In the lead up to enlargement, much time was spent discussing how to reform the EU to ensure that the framework devised for the six founding members could be adapted to address the needs of 25. The failure of the Treaty of Nice to address many of these issues led to the establishment of the Convention which drafted the European constitutional treaty, which is currently undergoing the ratification process across Europe. There is still much debate as to whether the constitution actually addresses all the concerns of the changing global context and the role of the EU within it; the example of the recent war in Iraq showed that the 25 member states will find it difficult to reach agreement on many of the issues which will face the Union. Despite the political capital many prominent European and national politicians have invested in the success of the constitution, it leaves many issues unsolved.
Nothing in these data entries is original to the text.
Lemma tokenize_newline a b :
  tokenize (a ++ 10%N :: b)
  = match (tokenize a).2 with
    | Some e => tokenize a
    | None => ((tokenize a).1 ++ (tokenize b).1, (tokenize b).2)
    end.
Proof.
  rewrite /Lexer.tokenize finditer_newline; [|lia]. apply tokens_of_app.
Qed.

Lemma tokenize_trailing_newline a : tokenize (a ++ [10%N]) = tokenize a.
Proof.
  rewrite tokenize_newline.
  by destruct (tokenize a) as [toks [e|]]; rewrite /= ?app_nil_r.
Qed.

End LexerMore.

(** X3. No token reaches across a newline: the tokens of a text are the
    tokens of its first line followed by the tokens of the rest, and the
    text fails where the first of the two fails. A newline at the end of a
    line, as [readlines] leaves it, changes nothing. *)
Theorem tokenize_lines (unicode_isalnum : N → bool) (a b : Py.str) :
  Lexer.tokenize unicode_isalnum (a ++ 10%N :: b)
  = match (Lexer.tokenize unicode_isalnum a).2 with
    | Some e => Lexer.tokenize unicode_isalnum a
    | None =>
        ((Lexer.tokenize unicode_isalnum a).1
           ++ (Lexer.tokenize unicode_isalnum b).1,
         (Lexer.tokenize unicode_isalnum b).2)
    end
  ∧ Lexer.tokenize unicode_isalnum (a ++ [10%N])
    = Lexer.tokenize unicode_isalnum a.
Proof. split; [apply tokenize_newline|apply tokenize_trailing_newline]. Qed.

Section LexerShapes.
Import Py Lexer TokenShape.
Variable unicode_isalnum : N → bool.
Local Abbreviation regex_match := (Lexer.regex_match unicode_isalnum).
Local Abbreviation finditer := (Lexer.finditer unicode_isalnum).
Local Abbreviation is_word := (Lexer.is_word unicode_isalnum).
Local Abbreviation tokenize := (Lexer.tokenize unicode_isalnum).
Implicit Types (s a b v : str) (c x : N) (k : token_kind).
Implicit Types (ms : list (token_kind * str)).

Lemma take_while_prefix (p : N → bool) s :
  take (length (take_while p s)) s = take_while p s.
Proof.
  induction s as [|c s IH]; [done|]. simpl.
  destruct (p c); [|done]. by rewrite /= IH.
Qed.

Lemma take_while_Forall (p : N → bool) s :
  Forall (fun c => p c = true) (take_while p s).
Proof.
  induction s as [|c s IH]; [constructor|]. simpl.
  destruct (p c) eqn:Hc; by constructor.
Qed.

Lemma last_index_lookup c s i : last_index c s = Some i → s !! i = Some c.
Proof.
  revert i. induction s as [|d s IH]; intros i; [done|]. simpl.
  destruct (last_index c s) as [j|].
  - intros [= <-]. by apply IH.
  - destruct (N.eqb_spec d c) as [->|]; by intros [= <-].
Qed.

Lemma nonempty_run_shape (p : N → bool) s n :
  nonempty_run p s = Some n →
  take n s ≠ [] ∧ Forall (fun c => p c = true) (take n s).
Proof.
  rewrite /nonempty_run. destruct (length (take_while p s)) as [|m] eqn:Hlen;
    intros [= <-].
  rewrite -Hlen take_while_prefix. split; [|apply take_while_Forall].
  intros Hnil. by rewrite Hnil in Hlen.
Qed.
Definition graph : Graph :=
  {| nodes := [customer_node; status_node; invoice_node; order_node;
               package_node];
     edges := [{| edge_from := 1; edge_to := 2; edge_type := "Association";
                  edge_name := "uses" |};
               {| edge_from := 2; edge_to := 5; edge_type := "Dependency";
                  edge_name := "needs" |}] |}.

(** The state on entry to the loop over the placements of [overview], and
    the state the loop leaves behind. *)
Definition overview_entered : GState :=
  mkState [] [] ∅ {[7]} ∅ ∅.

Definition overview_expanded : GState :=
  mkState [customer_node; status_node; invoice_node; order_node] (edges graph)
    {[1; 2; 3; 9]} {[7; 8]} {["1-2-Association"; "2-5-Dependency"]}
    {[1 := customer_node; 9 := status_node; 3 := invoice_node; 2 := order_node]}.

End Sample.

(** * A model with a dangling connector

    One element on the main diagram, with a connector whose supplier is not
    in the repository. *)
Module Dangling.

Definition Lonely : Element :=
  {| ElementID := 1; elem_Name := "Lonely"; elem_Type := "Class";
     Attributes := []; ClassifierID := 0; PackageID := 100; Diagrams := [];
     Connectors := [{| ClientID := 1; SupplierID := 99;
                       conn_Type := "Association"; conn_Name := "lost" |}] |}.

Definition package : Package :=
  {| pkg_Name := "P";
     pkg_Diagrams := [{| DiagramID := 7; diag_Name := "D";
                         DiagramObjects := [Sample.placement 1] |}] |}.

Definition repository : Repository :=
  {| Elements := {[1 := Lonely]}; Packages := ∅ |}.

End Dangling.

(** * Reasoning about runs *)

Lemma bind_Ok {SZ SS A B} (m : M SZ SS A) (f : A → M SZ SS B) st b st' :
  bind m f st = Ok (b, st') ↔ ∃ a st1, m st = Ok (a, st1) ∧ f a st1 = Ok (b, st').
Proof.
  unfold bind. split.
  - destruct (m st) as [[a st1]| |]; [eauto|done..].
  - intros (a & st1 & -> & ?); done.
Qed.

Lemma bind_not_out_of_fuel {SZ SS A B} (m : M SZ SS A) (f : A → M SZ SS B) st :
  m st ≠ OutOfFuel →
  (∀ a st1, m st = Ok (a, st1) → f a st1 ≠ OutOfFuel) →
  bind m f st ≠ OutOfFuel.
Proof.
  unfold bind. intros Hm Hf. destruct (m st) as [[a st1]| |]; [by apply Hf|done..].
Qed.

Lemma bool_decide_ext_orb (P Q R : Prop) `{!Decision P, !Decision Q, !Decision R} :
  (P ↔ Q ∨ R) → bool_decide P = bool_decide Q || bool_decide R.
Proof.
  intros HP. repeat case_bool_decide; simpl; tauto.
Qed.

(** Inversion of a successful run, one [bind] at a time. *)
Tactic Notation "inv_bind" hyp(H) "as" simple_intropattern(a)
    simple_intropattern(st) ident(H1) :=
  apply bind_Ok in H as (a & st & H1 & H).

(** The same for a step that only reads or writes the state. *)
Tactic Notation "inv_step" hyp(H) "as" simple_intropattern(st) :=
  let a := fresh "a" in
  let H1 := fresh "Hstep" in
  apply bind_Ok in H as (a & st & H1 & H);
  unfold append_node, append_edge, visit_element, visit_diagram, add_edge_id,
    record_processed, gets, modify, ret in H1;
  simplify_eq/=.
Lemma end_of_input_leaves_the_loop_witness :
  structured_chat_loop ascii_lower script_agent (client0 [] [Says "unused"])
  = (Raise (Exn EOFError "EOF when reading a line"),
     mkClient script_agent []
       ([] ++ [Print "🤖 MCP Agent Chat (Structured)";
               Print "You can chat naturally or request structured task analysis";
               Print "Type 'task' to create a structured task request";
               Prompt (nl ++ "You: ")])
       [Says "unused"] [] true).
Proof.
  exact (end_of_input_leaves_the_loop ascii_lower script_agent
           (client0 [] [Says "unused"]) eq_refl).
Defined.


Lemma end_of_input_in_task_is_reported_witness :
  turn ascii_lower script_agent (client0 [Line "Task"] [Extracts weekly_report])
  = (Ret Continue,
     mkClient script_agent []
       ([] ++ [Prompt (nl ++ "You: ");
               Print (nl ++ "📋 Creating structured task...");
               Prompt "Describe your task: ";
               Print "❌ Error: EOF when reading a line";
               Print "Please try again or type 'exit' to quit."])
       [Extracts weekly_report] [] false).
Proof.
  exact (end_of_input_in_task_is_reported ascii_lower script_agent
           (client0 [Line "Task"] [Extracts weekly_report]) "Task"
           eq_refl eq_refl).
Defined.

Lemma interrupt_at_confirmation_drops_the_task_witness :
  exists s',
    turn ascii_lower script_agent
      (client0 [Line "task"; Line "send weekly report"; Interrupt; Line "y"]
         [Extracts weekly_report; Says "unused"])
    = (Ret Break, s')
    /\ calls s' = [] ++ [RunStructured (analyze_prompt "send weekly report")]
    /\ (exists out, stdout s' = out ++ [Print (nl ++ "👋 Goodbye!")])
    /\ stdin s' = [Line "y"]
    /\ forall fuel,
         while_true ascii_lower script_agent (S fuel)
           (client0 [Line "task"; Line "send weekly report"; Interrupt; Line "y"]
              [Extracts weekly_report; Says "unused"])
         = (Ret (Some tt), s').
Proof.
  exact (interrupt_at_confirmation_drops_the_task ascii_lower script_agent
           (client0 [Line "task"; Line "send weekly report"; Interrupt; Line "y"]
              [Extracts weekly_report; Says "unused"])
           "task" "send weekly report" [Line "y"] weekly_report [Says "unused"]
           eq_refl eq_refl eq_refl).
Defined.

End ClientCoverageRuns.
(** * Meet artifact resolution: transcripts and smart notes

    A shallow embedding of [scripts/get_transcript.py] and
    [scripts/get_smart_notes.py]: the retry decorator, the conference-record
    resolver, the readiness checks of both [main] functions, the two-tier
    content fetch of the transcript flow, the reconstruction of raw transcript
    entries and the speaker-label stripper.

    Python values are modelled as follows.
    - [str] is [string]; the development speaks about ASCII text.
    - [int] is [Z]; [datetime] is a record of its wall-clock reading in
      microseconds and an optional UTC offset ([tzinfo]).
    - A function that calls the remote services is a state transformer over
      the history of calls made so far; the services themselves are an
      environment that answers each call from that history.
    - [raise] / [try ... except] is a three-way result: a value, an exception,
      or exhaustion of the fuel that bounds the [while True] pagination loop. *)

From Stdlib Require Import String Ascii List ZArith QArith Lia Bool Arith.
From Stdlib Require Import DecimalString.
Import ListNotations.

Local Open Scope string_scope.
Local Open Scope list_scope.

(* ================================================================== *)
(** ** Python string helpers *)
(* ================================================================== *)

Module PyStr.

(** The newline character and the one-character string ["\n"]. *)
Definition nl_char : ascii := "010"%char.
Definition nl : string := String nl_char EmptyString.

(** [sep.join(ls)] *)
Definition join (sep : string) (ls : list string) : string :=
  String.concat sep ls.

(** Truthiness of a [str]: the empty string is falsy. *)
Definition truthy (s : string) : bool := negb (s =? "").

(** [a or b] on strings. *)
Definition or_else (a b : string) : string := if truthy a then a else b.

(** [s.split(c)] for a one-character separator: the fields between the
    occurrences of [c]; always at least one field. *)
Fixpoint split (c : ascii) (s : string) : list string :=
  match s with
  | EmptyString => [EmptyString]
  | String a rest =>
      if Ascii.eqb a c then EmptyString :: split c rest
      else match split c rest with
           | f :: fs => String a f :: fs
           | [] => [String a EmptyString]
           end
  end.
(** * gazebo_ros_actor_command: the actor's per-tick motion controller

    A shallow embedding of [src/gazebo_ros_actor_command.cpp]
    (class [GazeboRosActorCommand]) and the properties of its control loop.

    Modelling conventions.

    - A C++ [double] is a real number ([R]); rounding and overflow are left
      out.  The one place where the program can leave the finite values is the
      quotient [yaw.Radian() / dt] of the odometry twist, so that field has
      the type [double] below, and [fdiv] is IEEE-754 division of two finite
      values.
    - [ignition::math::Quaterniond(roll, pitch, yaw)] is kept as the Euler
      triple it is built from.  [Euler()] of the engine extracts its angles
      with [atan2], so an angle comes back wrapped into (-PI, PI].  For the
      heading of the actor this changes the angle by full turns only, and
      the controller uses a heading through [cos], [sin] and [Normalize]:
      [Quaterniond.Euler] reads the triple back as it is stored.  The
      angular rate of a velocity command goes through the same round trip
      (lines 300-301, 318-319) and is a number, not an angle: it is read
      back wrapped, by [Quaterniond.EulerZ].
    - [std::vector::at] throws [std::out_of_range]; [OnUpdate] therefore
      returns an [option], [None] being the exception.
    - [trajectoryInfo_] is taken as installed (Reset found both clips), so that
      [trajectoryInfo_->type] is a field of the state.  A property of the
      ticks that follow [Load] on a fresh plugin states that the actor has
      both clips; without them the pointer is null and a tick dereferences
      it (lines 232, 297).
    - The three callback queues deliver their messages one at a time; a run of
      the plugin is a list of events ([Event], [run]). *)

From Stdlib Require Import Reals Lra Lia List String Bool Arith.
Import ListNotations.
Lemma write_csv_new_heap (rs : list row) (file : string) (overwrite : bool)
    (σ : world) (l : loc) (x : list row) :
  heap σ !! l = Some x →
  heap (write_csv_new rs file overwrite σ) !! l = Some x.
Proof.
  intros Hx. unfold write_csv_new, new_list.
  set (l0 := fresh (dom (heap σ))).
  assert (Hne : l0 ≠ l).
  { intros Heq. apply (is_fresh (dom (heap σ))). apply elem_of_dom.
    exists x. fold l0. by rewrite Heq. }
  set (σ1 := {| heap := <[l0 := rs]> (heap σ); files := files σ |}).
  assert (Hl : heap σ1 !! l0 = Some rs) by apply lookup_insert_eq.
  assert (Hx1 : heap σ1 !! l = Some x)
    by (cbn [σ1 heap]; by rewrite lookup_insert_ne).
  destruct (files σ !! file) as [old |] eqn:Hfile; [destruct overwrite |].
  - rewrite (write_csv_write l0 file true σ1 rs) by auto.
    cbn [default from_option id heap]. by rewrite lookup_insert_ne.
  - by rewrite (write_csv_append l0 file σ1 rs old) by done.
  - rewrite (write_csv_write l0 file overwrite σ1 rs) by auto.
    cbn [default from_option id heap]. by rewrite lookup_insert_ne.
Qed.

Section MainProperties.
Variable open_sound : string → result wave_read.
Variable extract_timestamp : string → result datetime.
Variables is_file is_dir : string → bool.
Variable glob_mp4 : string → list string.
Variable plot_file : string → string.
Variable parent : string → string.
Variable joinpath : string → string → string.

Local Abbreviation main_ :=
  (main open_sound extract_timestamp is_file is_dir glob_mp4 plot_file
     parent joinpath).
Local Abbreviation analyze_ args :=
  (λ file, analyze_file open_sound extract_timestamp file
             (arg_cutoff args) (arg_max_gap args)).

(** For a single recording that is analysed without an error, [main]
    saves the plot of the recording and never overwrites the summary next
    to it: a summary that exists keeps its records and gets one more, a
    summary that does not exist is made of the header and the record.  No
    other summary, no other plot and no list of the caller changes. *)
Theorem main_file_summary (args : Namespace) (σ : world)
    (plots : gset string) (res : AnalysisResult) :
  is_file (arg_input_path args) = true →
  analyze_ args (arg_input_path args) = Ok res →
  let summary := joinpath (parent (arg_input_path args)) "summary.csv" in
  ∃ σ',
    main_ args σ plots
    = Done σ' ({[plot_file (arg_input_path args)]} ∪ plots) ∧
    files σ' !! summary
    = Some (match files σ !! summary with
            | Some old => old ++ [row_of_result res]
            | None =>
                [[CStr "timestamp"; CStr "total_time"; CStr "bark_time"];
                 row_of_result res]
            end) ∧
    (∀ f, f ≠ summary → files σ' !! f = files σ !! f) ∧
    (∀ l x, heap σ !! l = Some x → heap σ' !! l = Some x).
Proof.
  intros Hfile Hres summary. unfold main. rewrite Hfile, Hres.
  eexists. split; [reflexivity |]. fold summary. split; [| split].
  - rewrite write_csv_new_files, lookup_insert_eq.
    by destruct (files σ !! summary).
  - intros f Hf. by rewrite write_csv_new_files, lookup_insert_ne.
  - intros l x. apply write_csv_new_heap.
Qed.

(** For a directory, when the analysis of a recording to analyse raises
    an exception and the analyses of the recordings before it in the list
    return, [main] raises that exception, the one of the first recording
    that fails, and writes no summary: the store of the summaries and
    lists is as before. *)
Theorem main_dir_failure (args : Namespace) (σ : world)
    (plots : gset string) (pre post : list string) (file : string)
    (e : exn) :
  is_file (arg_input_path args) = false →
  is_dir (arg_input_path args) = true →
  get_filelist glob_mp4 plot_file (arg_input_path args) (arg_rewrite args)
    plots = pre ++ file :: post →
  Forall (λ f, ∃ res, analyze_ args f = Ok res) pre →
  analyze_ args file = Raise e →
  main_ args σ plots = Raised (AnalysisError e) σ.
Proof.
  intros Hfile Hdir Hlist Hpre He. unfold main. rewrite Hfile, Hdir, Hlist.
  by rewrite (process_map_fail _ pre post file e Hpre He).
Qed.

(** For a directory with [rewrite], when every recording of the directory
    is analysed without an error, whether the recordings have plots or
    not: the plot of every recording is saved, and the summary of the
    directory is replaced by the header and one record for each
    recording, in the order of the directory listing.  No other summary
    changes. *)
Theorem main_dir_rewrite (args : Namespace) (σ : world)
    (plots : gset string) (results : list AnalysisResult) :
  is_file (arg_input_path args) = false →
  is_dir (arg_input_path args) = true →
  arg_rewrite args = true →
  Forall2 (λ file res, analyze_ args file = Ok res)
    (glob_mp4 (arg_input_path args)) results →
  let summary := joinpath (arg_input_path args) "summary.csv" in
  ∃ σ',
    main_ args σ plots
    = Done σ' (list_to_set (plot_file <$> glob_mp4 (arg_input_path args))
               ∪ plots) ∧
    files σ' !! summary
    = Some ([CStr "timestamp"; CStr "total_time"; CStr "bark_time"]
            :: map row_of_result results) ∧
    (∀ f, f ≠ summary → files σ' !! f = files σ !! f).
Proof.
  intros Hfile Hdir Hrw Hall summary. unfold main, get_filelist.
  rewrite Hfile, Hdir, Hrw. rewrite (process_map_ok _ _ _ Hall).
  eexists. split; [reflexivity |]. fold summary. split.
  - rewrite write_csv_new_files, lookup_insert_eq.
    by destruct (files σ !! summary).
  - intros f Hf. by rewrite write_csv_new_files, lookup_insert_ne.
Qed.

(** For a directory without [rewrite] in which every recording has its
    plot, nothing is analysed and no plot is saved: a summary that exists
    is left as it is, and a summary that does not exist is made of the
    header alone. *)
Theorem main_dir_all_plotted (args : Namespace) (σ : world)
    (plots : gset string) :
  is_file (arg_input_path args) = false →
  is_dir (arg_input_path args) = true →
  arg_rewrite args = false →
  Forall (λ file, plot_file file ∈ plots) (glob_mp4 (arg_input_path args)) →
  let summary := joinpath (arg_input_path args) "summary.csv" in
  ∃ σ', main_ args σ plots = Done σ' plots ∧
    files σ' !! summary
    = Some (default [[CStr "timestamp"; CStr "total_time"; CStr "bark_time"]]
              (files σ !! summary)) ∧
    (∀ f, f ≠ summary → files σ' !! f = files σ !! f).
Proof.
  intros Hfile Hdir Hrw Hall summary. unfold main, get_filelist.
  rewrite Hfile, Hdir, Hrw.
  assert (Hnil : filter (λ file, plot_file file ∉ plots)
                   (glob_mp4 (arg_input_path args)) = []).
  { induction Hall as [| file l Hp _ IH]; [done |].
    rewrite filter_cons. by destruct (decide (plot_file file ∉ plots)). }
  rewrite Hnil. cbn [process_map map fmap list_fmap list_to_set foldr].
  rewrite (left_id_L ∅ (∪)).
  eexists. split; [reflexivity |]. fold summary. split.
  - rewrite write_csv_new_files, lookup_insert_eq.
    destruct (files σ !! summary); cbn [default]; [| done].
    by rewrite app_nil_r.
  - intros f Hf. by rewrite write_csv_new_files, lookup_insert_ne.
Qed.
End MainProperties.

Lemma main_file_summary_witness :
  ∃ σ', main (λ _, Ok wav_4hz) (λ _, Ok ts0) (λ _, true) (λ _, false)
          (λ _, []) (λ _, "2023/12.png") (λ _, "2023") slash args0 world0 ∅
        = Done σ' ({["2023/12.png"]} ∪ ∅).
Proof.
  edestruct (main_file_summary (λ _, Ok wav_4hz) (λ _, Ok ts0) (λ _, true)
               (λ _, false) (λ _, []) (λ _, "2023/12.png") (λ _, "2023")
               slash args0 world0 ∅) as (σ' & H & _).
  - reflexivity.
  - vm_compute. reflexivity.
  - exists σ'. exact H.
Defined.

Lemma main_dir_failure_witness :
  main (λ _, Ok wav_stereo) (λ _, Ok ts0) (λ _, false) (λ _, true)
    (λ _, ["2023/12/a.mp4"]) (λ _, "2023/12/a.png") (λ _, "2023") slash
    args_rewrite world0 ∅
  = Raised (AnalysisError (ValueError "Only mono files supported.")) world0.
Proof.
  apply (main_dir_failure (λ _, Ok wav_stereo) (λ _, Ok ts0) (λ _, false)
           (λ _, true) (λ _, ["2023/12/a.mp4"]) (λ _, "2023/12/a.png")
           (λ _, "2023") slash args_rewrite world0 ∅ [] [] "2023/12/a.mp4").
  - reflexivity.
  - reflexivity.
  - reflexivity.
  - constructor.
  - vm_compute. reflexivity.
Defined.
(** * Brewery Planner: calculation and scenario-data engine

    A shallow embedding of the computational core of [breweryplanner.py]:
    recipe costing, distribution normalisation, the monthly P&L (DRE), the
    payback projections, the store loader with its migrations and the
    spreadsheet export/import contract.

    Conventions of the embedding.
    - In the monthly P&L, the payroll and the financing block a Python
      [float] is an exact rational ([Q]) and results are compared with [==]
      ([Qeq]): what is stated there is which operations are carried out.
    - Where rounding or overflow decides the result (distribution
      normalisation, recipe costing, the payback series) the function is
      embedded over IEEE 754 binary64 as well (modules [Mix64],
      [Costing64], [Payback64]), and the properties are stated there.
    - A Python exception is a value: functions that can raise return an
      [outcome].  Division by a divisor that is not a literal goes through
      [py_div], which raises [ZeroDivisionError] on a zero divisor.
    - A [dict] is an association list in insertion order; a pandas
      [DataFrame] is the list of its rows, each row a record of the columns
      the code reads. *)

From Stdlib Require Import QArith Qminmax Qpower ZArith List String Ascii Bool.
From Stdlib Require Import DecimalString DecimalNat.
From Stdlib Require Import Floats.SpecFloat.
From Stdlib.Strings Require Import Byte.
From Stdlib Require Import Lia Lqa Permutation Setoid.
Import ListNotations.

Local Open Scope Q_scope.

(* ================================================================= *)
(** ** Python prelude *)

Module Py.

Inductive exn : Type :=
| ZeroDivisionError
| TypeError
| AttributeError
| ValueError
| IndexError.

Inductive outcome (A : Type) : Type :=
| Ok (a : A)
| Raise (e : exn).

Arguments Ok {A} a.
Arguments Raise {A} e.

Definition bind {A B : Type} (m : outcome A) (k : A -> outcome B) : outcome B :=
  match m with
  | Ok a => k a
  | Raise e => Raise e
  end.

Definition is_ok {A : Type} (m : outcome A) : bool :=
  match m with
  | Ok _ => true
  | Raise _ => false
  end.

(** [for x in xs: acc = body(acc, x)] with a body that may raise. *)
Fixpoint for_each {A S : Type} (body : S -> A -> outcome S) (xs : list A) (acc : S)
  : outcome S :=
  match xs with
  | [] => Ok acc
  | x :: rest => bind (body acc x) (for_each body rest)
  end.

(** A comprehension [[f(x) for x in xs]] whose element expression may raise. *)
Fixpoint comprehension {A B : Type} (f : A -> outcome B) (xs : list A)
  : outcome (list B) :=
  match xs with
  | [] => Ok []
  | x :: rest =>
      bind (f x) (fun y => bind (comprehension f rest) (fun ys => Ok (y :: ys)))
  end.

Definition Qlt_bool (x y : Q) : bool := negb (Qle_bool y x).

(** [max(a, b)]: the first argument unless the second is strictly greater. *)
Definition py_max (a b : Q) : Q := if Qlt_bool a b then b else a.

(** [x or d] on floats: [d] when [x] is falsy, that is zero. *)
Definition py_or (x d : Q) : Q := if Qeq_bool x 0 then d else x.

(** [x / y] with a variable divisor. *)
Definition py_div (x y : Q) : outcome Q :=
  if Qeq_bool y 0 then Raise ZeroDivisionError else Ok (x / y).

(** [sum(xs)] of floats. *)
Definition py_sum (xs : list Q) : Q := fold_left Qplus xs 0.

(** Two float results are the same: the same number, or the same exception. *)
Definition same_result (a b : outcome Q) : Prop :=
  match a, b with
  | Ok x, Ok y => x == y
  | Raise e, Raise e' => e = e'
  | _, _ => False
  end.

End Py.

Import Py.

Notation "x <- m ;; k" := (bind m (fun x => k))
  (at level 61, m at next level, right associativity).

(** A dict in insertion order. *)
Definition dict (V : Type) : Type := list (string * V).

Fixpoint dict_get {V : Type} (d : dict V) (k : string) : option V :=
  match d with
  | [] => None
  | (k', v) :: rest => if String.eqb k' k then Some v else dict_get rest k
  end.
(** * Kconfiglib: the expression and value engine, the .config reader and
      writer, symbol-reference expansion and [eval_string]

    A shallow embedding of [kconfiglib.py].  Python strings are [string],
    [None] is [option], a dict keyed by name is a [gmap string _], and the
    objects that Python shares by reference (Symbol, Choice) live in the
    tables of [Config] and are referred to by name or index.

    A property ([Symbol.value], [visibility], ...) that Python caches in a
    [_cached_*] slot is modelled by the computation that fills the slot.
    Values depend on each other through expressions, and Python recurses
    without a bound, so the value of a symbol is defined from an oracle that
    gives the values of the symbols it reads, and closed by recursion on a
    fuel: [None] stands for a recursion that does not end (or for an
    exception, where the source raises one). *)

From Stdlib Require Import ZArith Ascii String DecimalString HexadecimalString.
From stdpp Require Import base option list strings gmap.

Local Open Scope string_scope.
Set Warnings "-register-all".

(** ** Tristate values *)

Module Tri.

Inductive tri := N | M | Y.

Definition eqb (a b : tri) : bool :=
  match a, b with
  | N, N | M, M | Y, Y => true
  | _, _ => false
  end.

(** [_TRI_TO_INT] *)
Definition _TRI_TO_INT (v : tri) : Z :=
  match v with N => 0 | M => 1 | Y => 2 end.

Definition tri_less (v1 v2 : tri) : bool := (_TRI_TO_INT v1 <? _TRI_TO_INT v2)%Z.
Definition tri_less_eq (v1 v2 : tri) : bool := (_TRI_TO_INT v1 <=? _TRI_TO_INT v2)%Z.
Definition tri_greater (v1 v2 : tri) : bool := (_TRI_TO_INT v1 >? _TRI_TO_INT v2)%Z.
Definition tri_greater_eq (v1 v2 : tri) : bool := (_TRI_TO_INT v1 >=? _TRI_TO_INT v2)%Z.

(** The order n < m < y, and its minimum and maximum. *)
Definition le (a b : tri) : Prop := (_TRI_TO_INT a <= _TRI_TO_INT b)%Z.
(** * Block X Bluster: the simulation core of [src/app/page.tsx]

    A shallow embedding of the [Game] component's simulation code (object
    pool, spawners, motion loops, collision passes, difficulty and power-up
    timers, session transitions, drag and key handlers, block colours, mute
    preference) together with the properties proved about it.

    Conventions of the embedding.
    - JavaScript numbers that hold coordinates and speeds are idealised as
      real numbers ([R]); counters, scores, hit points and millisecond
      values are integers ([Z]).
    - [Bullet] objects are mutated in place and shared between the live
      array and the pool, so they live in an explicit object store
      ([bulletHeap]) and the arrays hold references.  [Block] and [PowerUp]
      objects are rebuilt by [animateObjects] on every frame and are only
      reached through their array, so the arrays hold the values.
    - [useRef] cells and [useState] cells are fields of one record [Game];
      state updaters are applied at once, and the [useEffect] bodies that
      mirror state into refs are gathered in [commitEffects].
    - [Math.random()] draws and [Date.now()] readings are arguments.
    - The browser's list of pending animation-frame callbacks is the field
      [rafQueue]; a frame runs the pending callbacks in registration order. *)

From Stdlib Require Import ZArith List Bool Lia Reals Lra Sorted.
From Stdlib Require String.
Import ListNotations.
Import String.StringSyntax.

Delimit Scope string_scope with string.

Open Scope R_scope.

(** ** Numbers *)

(** [a < b] on numbers, as a boolean. *)
Definition Rltb (a b : R) : bool := if Rlt_dec a b then true else false.

Arguments Rltb : simpl never.

(** [Math.floor]. *)
Definition Math_floor (r : R) : Z := Int_part r.

Arguments Math_floor : simpl never.

(** ** Game objects *)

Module PowerUpType.
Inductive t : Type := fireSpeed | multiDirectional | slowMotion.

Definition eqb (a b : t) : bool :=
  match a, b with
  | fireSpeed, fireSpeed => true
  | multiDirectional, multiDirectional => true
  | slowMotion, slowMotion => true
  | _, _ => false
  end.
End PowerUpType.

Inductive GameState : Type := notStarted | playing | gameOver.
And if the decision-makers cannot get their own House in order, what hope does that leave for the EU as a whole?

Building work in Brussels is a never-ending story – the horizon is a forest of cranes at the best of times. The building site outside the Parliament is a constant reminder for all those involved in the activities of the European Union that the European project is still very much under construction. It also acts as a reminder that the necessary structures to ensure an enlarged EU is able to operate effectively, transparently and democratically are not yet in place. A strong argument to fight for the ratification of the constitution – and to bring a packed lunch into work.